EphA7 Il plasmide di attivazione CRISPR (m) è un sistema SAM (mediatore di attivazione sinergico) a tre plasmidi progettato per la sovraregolazione trascrizionale altamente efficiente e sito-specifica del locus Epha7 nelle linee cellulari umane. Il sistema è costruito attorno a una Cas9 cataliticamente inattiva (dCas9) che porta due mutazioni inattivanti (D10A e N863A) che eliminano l'attività nucleasica preservando al contempo il legame con il DNA. Questa dCas9 è fusa con VP64, un potente attivatore trascrizionale, ed è coespressa con un gene di resistenza alla blasticidina per la selezione. Il secondo plasmide codifica la proteina di fusione MS2-p65-HSF1, un complesso attivatore secondario che agisce in sinergia con dCas9-VP64, insieme a un gene di resistenza all'igromicina. Il terzo plasmide codifica un sgRNA specifico per il bersaglio di 20 nt fuso a due aptameri di RNA MS2 che reclutano il complesso MS2-p65-HSF1 nel sito di attivazione, accompagnato da un gene di resistenza alla puromicina. I tre plasmidi vengono somministrati in un rapporto di massa 1:1:1 per un'espressione bilanciata di tutti i componenti del sistema.

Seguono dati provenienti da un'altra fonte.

(** X25: in evaluation mode, and in training mode on batches of at least two
    images, [ResNet18.forward] returns a result on a batch [[N; C; H; W]]
    exactly when the images have 3 channels and a height and width of at
    least 5 and the batch is not empty; the result then has one row per image
    and [num_classes] columns, whatever the image size. *)
Theorem resnet18_forward_shape (training : bool)
    (num_classes n c h w : Z) (out : Shape) :
  0 ≤ n → (training = true → 2 ≤ n) →
  ResNet18.forward training (ResNet18.__init__ num_classes) [n; c; h; w]
  = Ok out
  ↔ c = 3 ∧ 5 ≤ h ∧ 5 ≤ w ∧ 1 ≤ n ∧ out = [n; num_classes].
Proof.
  intros Hn Htrain. rewrite ResNet18_init. unfold ResNet18.forward.
  cbn [ResNet18.conv1 ResNet18.bn1 ResNet18.relu ResNet18.maxpool
       ResNet18.layer1 ResNet18.layer2 ResNet18.layer3 ResNet18.layer4
       ResNet18.avgpool ResNet18.fc].
  destruct (decide (c = 3 ∧ 5 ≤ h ∧ 5 ≤ w)) as [(-> & Hh & Hw)|Hbad].
  - rewrite conv_shape by lia. cbn [mbind result_bind].
    assert (1 ≤ window_out h 7 2 1) as Hh0.
    { unfold window_out. assert (0 ≤ (h + 2 * 1 - 7) `div` 2)
        by (apply Z.div_pos; lia). lia. }
    assert (1 ≤ window_out w 7 2 1) as Hw0.
    { unfold window_out. assert (0 ≤ (w + 2 * 1 - 7) `div` 2)
        by (apply Z.div_pos; lia). lia. }
    set (h0 := window_out h 7 2 1) in *. set (w0 := window_out w 7 2 1) in *.
    rewrite batch_norm_shape by (intros Ht; specialize (Htrain Ht); nia).
    cbn [mbind result_bind]. rewrite relu_shape. cbn [mbind result_bind].
    assert (1 ≤ strided h0 2) as Hh1 by (apply strided_positive; lia).
    assert (1 ≤ strided w0 2) as Hw1 by (apply strided_positive; lia).
    assert (layer_shape training (MaxPool2d 3 2 1) [n; 64; h0; w0]
            = Ok [n; 64; strided h0 2; strided w0 2]) as ->.
    { cbn [layer_shape]. rewrite !window_out_3_1. by rewrite decide_True. }
    cbn [mbind result_bind].
    set (h1 := strided h0 2) in *. set (w1 := strided w0 2) in *.
    rewrite two_blocks_shape by (done || lia). cbn [mbind result_bind].
    rewrite !strided_1.
    rewrite two_blocks_shape by (done || lia). cbn [mbind result_bind].
    assert (1 ≤ strided h1 2) as Hh2 by (apply strided_positive; lia).
    assert (1 ≤ strided w1 2) as Hw2 by (apply strided_positive; lia).
    set (h2 := strided h1 2) in *. set (w2 := strided w1 2) in *.
    rewrite two_blocks_shape by (done || lia). cbn [mbind result_bind].
    assert (1 ≤ strided h2 2) as Hh3 by (apply strided_positive; lia).
    assert (1 ≤ strided w2 2) as Hw3 by (apply strided_positive; lia).
    set (h3 := strided h2 2) in *. set (w3 := strided w2 2) in *.
    rewrite two_blocks_shape by (done || lia). cbn [mbind result_bind].
    assert (1 ≤ strided h3 2) as Hh4 by (apply strided_positive; lia).
    assert (1 ≤ strided w3 2) as Hw4 by (apply strided_positive; lia).
    cbn [layer_shape]. rewrite decide_True by lia. cbn [mbind result_bind].
    unfold view_batch_rest. cbn [foldr].
    destruct (decide (n * (512 * (1 * (1 * 1))) = 0)) as [Hzero|Hpos].
    + cbn [mbind result_bind]. split; [done|]. intros (_ & _ & _ & ? & _). lia.
    + cbn [mbind result_bind]. rewrite decide_True by lia.
      split.
      * intros [= <-]. repeat split; (done || lia).
      * intros (_ & _ & _ & _ & ->). done.
  - assert (layer_shape training (Conv2d 3 64 7 2 1) [n; c; h; w]
            = Raise RuntimeError) as ->.
    { cbn [layer_shape]. rewrite decide_False; [done|].
      intros (? & ? & ?). apply Hbad. repeat split; (done || lia). }
    cbn [mbind result_bind]. split; [done|].
    intros (? & ? & ? & _). destruct Hbad. done.
Qed.

Lemma resnet18_forward_shape_witness :
  ResNet18.forward true (ResNet18.__init__ 7) [32; 3; 224; 224] = Ok [32; 7].
Proof.
  apply (resnet18_forward_shape true 7 32 3 224 224 [32; 7]);
    [lia | intros _; lia |].
  repeat split; lia.
Defined.


Lemma max_pool_shape training k s p n c h w :
  1 ≤ window_out h k s p → 1 ≤ window_out w k s p →
  layer_shape training (MaxPool2d k s p) [n; c; h; w]
  = Ok [n; c; window_out h k s p; window_out w k s p].
Proof. intros Hh Hw. cbn [layer_shape]. by rewrite decide_True. Qed.

Lemma conv_shape_inv training cin cout k s p n c h w out :
  layer_shape training (Conv2d cin cout k s p) [n; c; h; w] = Ok out →
  c = cin ∧ k ≤ h + 2 * p ∧ k ≤ w + 2 * p.
Proof. cbn [layer_shape]. by case_decide. Qed.

Lemma max_pool_shape_inv training k s p n c h w out :
  layer_shape training (MaxPool2d k s p) [n; c; h; w] = Ok out →
  1 ≤ window_out h k s p ∧ 1 ≤ window_out w k s p.
Proof. cbn [layer_shape]. by case_decide. Qed.

Lemma bind_Ok_inv {A B} (m : result A) (k : A → result B) (b : B) :
  m ≫= k = Ok b → ∃ a, m = Ok a ∧ k a = Ok b.
Proof. destruct m as [a|e]; [|done]. intros H. by exists a. Qed.

Lemma small_window n : 1 ≤ window_out n 2 2 0 ↔ 2 ≤ n.
Proof. unfold window_out. split; intros H; Z.div_mod_to_equations; lia. Qed.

Una volta assemblato nel locus bersaglio, il complesso SAM si lega a circa 200 bp a monte del sito di inizio della trascrizione Epha7, dove VP64, p65 e HSF1 agiscono in modo concertato per reclutare il machinery trascrizionale e guidare la sovraregolazione dell'espressione endogena di EphA7. A differenza della Cas9 con attività nucleasica, dCas9 non introduce rotture a doppio filamento né modifica la sequenza genomica, preservando il locus Epha7 nativo e consentendo lo studio delle risposte trascrizionali dipendenti da EphA7 nel locus endogeno, rendendolo uno strumento prezioso per studi funzionali, l'identificazione di geni bersaglio e la modellizzazione del ripristino della via EphA7 nelle cellule tumorali con espressione di Epha7 silenziata o ridotta.
Solo per uso di ricerca. Non destinato a uso diagnostico o terapeutico.